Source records
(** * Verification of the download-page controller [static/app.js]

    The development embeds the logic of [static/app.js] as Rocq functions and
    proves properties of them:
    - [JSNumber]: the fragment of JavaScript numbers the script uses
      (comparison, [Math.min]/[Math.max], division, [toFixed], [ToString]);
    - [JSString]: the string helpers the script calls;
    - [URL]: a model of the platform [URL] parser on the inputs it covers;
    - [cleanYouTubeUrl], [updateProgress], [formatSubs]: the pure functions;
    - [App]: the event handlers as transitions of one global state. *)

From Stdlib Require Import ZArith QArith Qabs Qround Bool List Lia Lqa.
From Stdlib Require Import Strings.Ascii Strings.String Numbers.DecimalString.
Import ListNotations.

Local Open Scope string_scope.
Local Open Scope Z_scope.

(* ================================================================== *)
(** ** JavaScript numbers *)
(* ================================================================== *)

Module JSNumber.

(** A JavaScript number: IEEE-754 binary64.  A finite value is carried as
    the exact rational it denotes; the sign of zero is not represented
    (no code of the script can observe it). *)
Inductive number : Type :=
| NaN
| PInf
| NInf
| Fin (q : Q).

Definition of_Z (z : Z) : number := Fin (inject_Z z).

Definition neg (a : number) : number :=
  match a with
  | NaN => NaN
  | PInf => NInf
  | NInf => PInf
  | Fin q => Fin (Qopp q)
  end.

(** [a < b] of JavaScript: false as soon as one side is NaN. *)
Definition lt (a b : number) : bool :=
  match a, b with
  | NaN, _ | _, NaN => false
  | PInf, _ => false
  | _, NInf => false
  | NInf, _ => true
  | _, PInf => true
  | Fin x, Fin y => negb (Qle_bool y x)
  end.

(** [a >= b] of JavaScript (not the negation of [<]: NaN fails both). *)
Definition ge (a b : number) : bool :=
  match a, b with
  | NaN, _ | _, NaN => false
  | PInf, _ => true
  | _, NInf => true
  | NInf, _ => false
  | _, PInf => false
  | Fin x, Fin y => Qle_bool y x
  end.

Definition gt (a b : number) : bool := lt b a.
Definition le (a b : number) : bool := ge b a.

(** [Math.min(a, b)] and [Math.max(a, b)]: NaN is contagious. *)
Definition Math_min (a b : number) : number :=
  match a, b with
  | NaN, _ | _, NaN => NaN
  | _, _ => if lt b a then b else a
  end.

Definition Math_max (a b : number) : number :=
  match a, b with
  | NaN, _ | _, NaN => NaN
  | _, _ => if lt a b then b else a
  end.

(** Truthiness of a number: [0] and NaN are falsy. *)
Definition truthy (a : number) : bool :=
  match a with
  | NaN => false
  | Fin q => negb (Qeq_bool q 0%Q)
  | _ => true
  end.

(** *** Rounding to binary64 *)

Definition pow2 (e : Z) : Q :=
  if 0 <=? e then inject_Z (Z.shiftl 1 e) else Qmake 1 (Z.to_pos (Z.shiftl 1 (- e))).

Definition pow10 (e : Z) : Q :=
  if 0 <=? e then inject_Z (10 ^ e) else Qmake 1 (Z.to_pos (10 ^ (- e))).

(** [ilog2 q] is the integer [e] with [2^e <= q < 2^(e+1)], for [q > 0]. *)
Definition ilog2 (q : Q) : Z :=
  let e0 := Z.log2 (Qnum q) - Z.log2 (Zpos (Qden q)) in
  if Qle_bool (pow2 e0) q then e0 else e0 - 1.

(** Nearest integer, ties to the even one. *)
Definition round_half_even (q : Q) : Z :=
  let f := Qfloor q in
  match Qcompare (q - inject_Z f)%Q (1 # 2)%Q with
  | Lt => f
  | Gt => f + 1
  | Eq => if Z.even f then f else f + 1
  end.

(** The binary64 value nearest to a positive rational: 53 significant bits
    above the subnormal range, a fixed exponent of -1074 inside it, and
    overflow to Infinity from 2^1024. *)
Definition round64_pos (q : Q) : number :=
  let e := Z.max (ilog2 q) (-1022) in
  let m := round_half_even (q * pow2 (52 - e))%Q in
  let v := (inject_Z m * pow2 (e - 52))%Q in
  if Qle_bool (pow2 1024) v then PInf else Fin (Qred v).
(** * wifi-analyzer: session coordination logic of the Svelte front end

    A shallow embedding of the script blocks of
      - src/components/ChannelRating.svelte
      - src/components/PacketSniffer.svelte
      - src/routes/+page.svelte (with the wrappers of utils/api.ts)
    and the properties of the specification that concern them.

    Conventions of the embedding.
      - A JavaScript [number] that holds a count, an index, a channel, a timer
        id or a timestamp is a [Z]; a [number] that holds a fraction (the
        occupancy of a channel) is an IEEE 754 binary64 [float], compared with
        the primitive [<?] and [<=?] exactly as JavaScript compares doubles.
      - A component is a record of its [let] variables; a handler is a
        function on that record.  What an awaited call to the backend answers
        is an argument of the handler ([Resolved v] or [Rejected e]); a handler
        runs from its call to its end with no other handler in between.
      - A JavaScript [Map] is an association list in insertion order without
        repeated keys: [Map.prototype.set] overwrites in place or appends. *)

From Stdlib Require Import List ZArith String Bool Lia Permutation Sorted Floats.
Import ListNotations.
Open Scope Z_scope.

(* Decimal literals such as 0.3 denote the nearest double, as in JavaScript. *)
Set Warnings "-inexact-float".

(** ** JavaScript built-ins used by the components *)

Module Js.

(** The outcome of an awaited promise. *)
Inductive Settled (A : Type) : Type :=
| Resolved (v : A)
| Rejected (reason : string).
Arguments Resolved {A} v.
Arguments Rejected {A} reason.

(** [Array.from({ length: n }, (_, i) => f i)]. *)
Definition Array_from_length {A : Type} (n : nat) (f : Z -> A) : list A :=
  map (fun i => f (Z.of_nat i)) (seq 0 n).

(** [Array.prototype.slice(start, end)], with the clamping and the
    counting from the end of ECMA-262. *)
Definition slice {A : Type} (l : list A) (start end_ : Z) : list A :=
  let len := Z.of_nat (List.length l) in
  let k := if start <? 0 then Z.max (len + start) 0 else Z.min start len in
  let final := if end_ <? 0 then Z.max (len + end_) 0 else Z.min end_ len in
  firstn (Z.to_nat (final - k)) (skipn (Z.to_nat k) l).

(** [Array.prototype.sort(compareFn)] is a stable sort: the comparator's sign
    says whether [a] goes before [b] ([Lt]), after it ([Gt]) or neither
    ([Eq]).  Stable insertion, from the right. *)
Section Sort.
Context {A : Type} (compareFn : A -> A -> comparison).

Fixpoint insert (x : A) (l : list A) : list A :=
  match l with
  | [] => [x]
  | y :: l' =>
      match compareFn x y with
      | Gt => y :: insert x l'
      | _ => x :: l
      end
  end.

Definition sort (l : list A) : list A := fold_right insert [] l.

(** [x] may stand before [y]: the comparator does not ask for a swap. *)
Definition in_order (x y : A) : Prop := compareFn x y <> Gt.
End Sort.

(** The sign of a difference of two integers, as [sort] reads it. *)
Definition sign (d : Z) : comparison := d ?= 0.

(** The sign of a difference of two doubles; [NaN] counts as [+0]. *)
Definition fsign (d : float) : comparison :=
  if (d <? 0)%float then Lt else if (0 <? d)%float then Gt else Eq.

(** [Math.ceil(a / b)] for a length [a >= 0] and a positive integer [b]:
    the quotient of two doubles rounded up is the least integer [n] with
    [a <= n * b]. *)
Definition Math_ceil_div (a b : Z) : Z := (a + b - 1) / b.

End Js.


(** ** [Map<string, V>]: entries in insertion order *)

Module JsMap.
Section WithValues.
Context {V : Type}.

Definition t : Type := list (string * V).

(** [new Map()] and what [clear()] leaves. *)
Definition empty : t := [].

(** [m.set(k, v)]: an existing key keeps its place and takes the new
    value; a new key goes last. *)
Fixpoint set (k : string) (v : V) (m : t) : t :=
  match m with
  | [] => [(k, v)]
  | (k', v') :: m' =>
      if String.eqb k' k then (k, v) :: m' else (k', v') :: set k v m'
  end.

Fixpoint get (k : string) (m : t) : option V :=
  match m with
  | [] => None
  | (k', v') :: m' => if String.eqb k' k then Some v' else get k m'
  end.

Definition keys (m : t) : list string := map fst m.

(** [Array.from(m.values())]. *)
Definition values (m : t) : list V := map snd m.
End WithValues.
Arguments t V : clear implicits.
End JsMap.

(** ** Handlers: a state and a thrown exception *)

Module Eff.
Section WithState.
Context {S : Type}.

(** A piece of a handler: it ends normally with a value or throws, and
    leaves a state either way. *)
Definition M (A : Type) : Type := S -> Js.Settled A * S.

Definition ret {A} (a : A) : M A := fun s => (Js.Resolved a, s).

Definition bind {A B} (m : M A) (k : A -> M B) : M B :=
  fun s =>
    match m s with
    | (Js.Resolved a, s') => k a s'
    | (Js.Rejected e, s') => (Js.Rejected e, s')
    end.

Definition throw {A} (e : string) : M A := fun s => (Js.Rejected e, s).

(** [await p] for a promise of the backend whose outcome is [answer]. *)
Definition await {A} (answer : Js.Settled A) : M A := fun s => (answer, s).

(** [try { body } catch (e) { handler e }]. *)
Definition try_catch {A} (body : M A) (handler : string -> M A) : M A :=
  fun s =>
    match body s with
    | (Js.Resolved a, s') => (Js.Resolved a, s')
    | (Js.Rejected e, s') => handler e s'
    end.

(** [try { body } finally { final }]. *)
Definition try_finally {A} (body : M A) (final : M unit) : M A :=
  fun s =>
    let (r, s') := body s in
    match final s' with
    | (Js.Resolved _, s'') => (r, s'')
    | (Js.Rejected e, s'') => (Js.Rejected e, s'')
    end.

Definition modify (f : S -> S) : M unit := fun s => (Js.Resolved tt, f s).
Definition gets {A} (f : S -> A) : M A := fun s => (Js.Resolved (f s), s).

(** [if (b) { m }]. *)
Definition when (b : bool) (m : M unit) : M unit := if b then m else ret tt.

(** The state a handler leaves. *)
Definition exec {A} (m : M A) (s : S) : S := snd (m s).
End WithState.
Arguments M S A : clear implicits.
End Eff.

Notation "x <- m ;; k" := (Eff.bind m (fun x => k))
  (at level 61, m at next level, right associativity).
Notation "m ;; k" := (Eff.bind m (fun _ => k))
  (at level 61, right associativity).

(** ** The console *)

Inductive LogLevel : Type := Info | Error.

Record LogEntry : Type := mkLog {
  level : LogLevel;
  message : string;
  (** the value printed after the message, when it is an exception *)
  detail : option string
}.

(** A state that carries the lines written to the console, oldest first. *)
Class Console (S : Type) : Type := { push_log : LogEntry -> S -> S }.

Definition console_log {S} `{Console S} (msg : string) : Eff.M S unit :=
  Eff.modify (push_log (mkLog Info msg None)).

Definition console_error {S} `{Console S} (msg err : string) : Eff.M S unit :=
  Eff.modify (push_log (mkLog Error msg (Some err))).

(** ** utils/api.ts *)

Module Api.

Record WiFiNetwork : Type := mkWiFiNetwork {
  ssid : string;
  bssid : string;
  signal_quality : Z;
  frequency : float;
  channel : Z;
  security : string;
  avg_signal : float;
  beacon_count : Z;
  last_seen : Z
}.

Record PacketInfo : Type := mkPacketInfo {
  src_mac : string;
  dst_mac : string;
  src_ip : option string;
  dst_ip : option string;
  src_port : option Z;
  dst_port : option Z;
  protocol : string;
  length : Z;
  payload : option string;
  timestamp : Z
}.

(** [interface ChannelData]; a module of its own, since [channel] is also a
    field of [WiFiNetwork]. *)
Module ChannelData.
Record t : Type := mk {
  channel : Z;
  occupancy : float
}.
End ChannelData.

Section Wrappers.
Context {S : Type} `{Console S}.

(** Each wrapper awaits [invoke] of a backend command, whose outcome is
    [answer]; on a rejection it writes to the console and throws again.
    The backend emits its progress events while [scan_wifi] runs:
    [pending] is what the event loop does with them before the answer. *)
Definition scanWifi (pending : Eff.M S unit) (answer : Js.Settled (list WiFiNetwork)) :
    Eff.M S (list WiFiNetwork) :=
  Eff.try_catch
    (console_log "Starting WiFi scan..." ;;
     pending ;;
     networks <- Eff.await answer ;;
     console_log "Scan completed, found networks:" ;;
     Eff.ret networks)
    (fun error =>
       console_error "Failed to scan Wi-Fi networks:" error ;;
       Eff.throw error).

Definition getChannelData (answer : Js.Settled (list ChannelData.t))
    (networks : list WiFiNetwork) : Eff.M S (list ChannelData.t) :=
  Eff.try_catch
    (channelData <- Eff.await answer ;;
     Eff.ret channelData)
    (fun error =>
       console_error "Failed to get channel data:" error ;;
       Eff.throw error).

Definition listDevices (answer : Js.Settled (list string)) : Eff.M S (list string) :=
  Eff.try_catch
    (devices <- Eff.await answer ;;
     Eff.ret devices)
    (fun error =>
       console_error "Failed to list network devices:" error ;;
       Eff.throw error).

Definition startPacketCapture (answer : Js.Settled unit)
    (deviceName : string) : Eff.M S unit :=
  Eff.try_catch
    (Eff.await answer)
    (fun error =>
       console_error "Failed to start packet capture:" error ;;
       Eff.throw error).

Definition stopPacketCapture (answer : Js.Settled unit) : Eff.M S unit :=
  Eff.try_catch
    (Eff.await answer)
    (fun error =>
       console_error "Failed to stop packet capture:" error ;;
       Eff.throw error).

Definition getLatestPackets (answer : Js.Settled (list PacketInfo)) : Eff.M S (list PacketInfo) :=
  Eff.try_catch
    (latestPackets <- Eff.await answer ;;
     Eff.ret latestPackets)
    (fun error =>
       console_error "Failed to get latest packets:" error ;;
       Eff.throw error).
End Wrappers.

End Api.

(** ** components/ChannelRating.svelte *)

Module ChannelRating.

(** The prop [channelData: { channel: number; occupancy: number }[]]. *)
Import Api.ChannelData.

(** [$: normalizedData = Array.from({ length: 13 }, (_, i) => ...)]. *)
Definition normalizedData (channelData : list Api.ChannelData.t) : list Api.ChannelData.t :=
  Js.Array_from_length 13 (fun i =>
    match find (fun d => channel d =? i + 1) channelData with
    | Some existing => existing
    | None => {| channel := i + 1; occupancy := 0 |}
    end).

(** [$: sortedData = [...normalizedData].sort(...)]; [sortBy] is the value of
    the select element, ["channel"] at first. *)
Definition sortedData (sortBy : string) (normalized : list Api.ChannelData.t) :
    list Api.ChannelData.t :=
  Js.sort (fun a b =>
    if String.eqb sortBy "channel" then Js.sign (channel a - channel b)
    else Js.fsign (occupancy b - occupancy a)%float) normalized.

### Task
Please copy the lines in the records above between the one holding "f else f + 1" and the one holding "let e := Z.max (ilog2 q) (-1022) in", inclusive, exactly and with no other line.

### Written reply
  | Eq => if Z.even f then f else f + 1
  end.

(** The binary64 value nearest to a positive rational: 53 significant bits
    above the subnormal range, a fixed exponent of -1074 inside it, and
    overflow to Infinity from 2^1024. *)
Definition round64_pos (q : Q) : number :=
  let e := Z.max (ilog2 q) (-1022) in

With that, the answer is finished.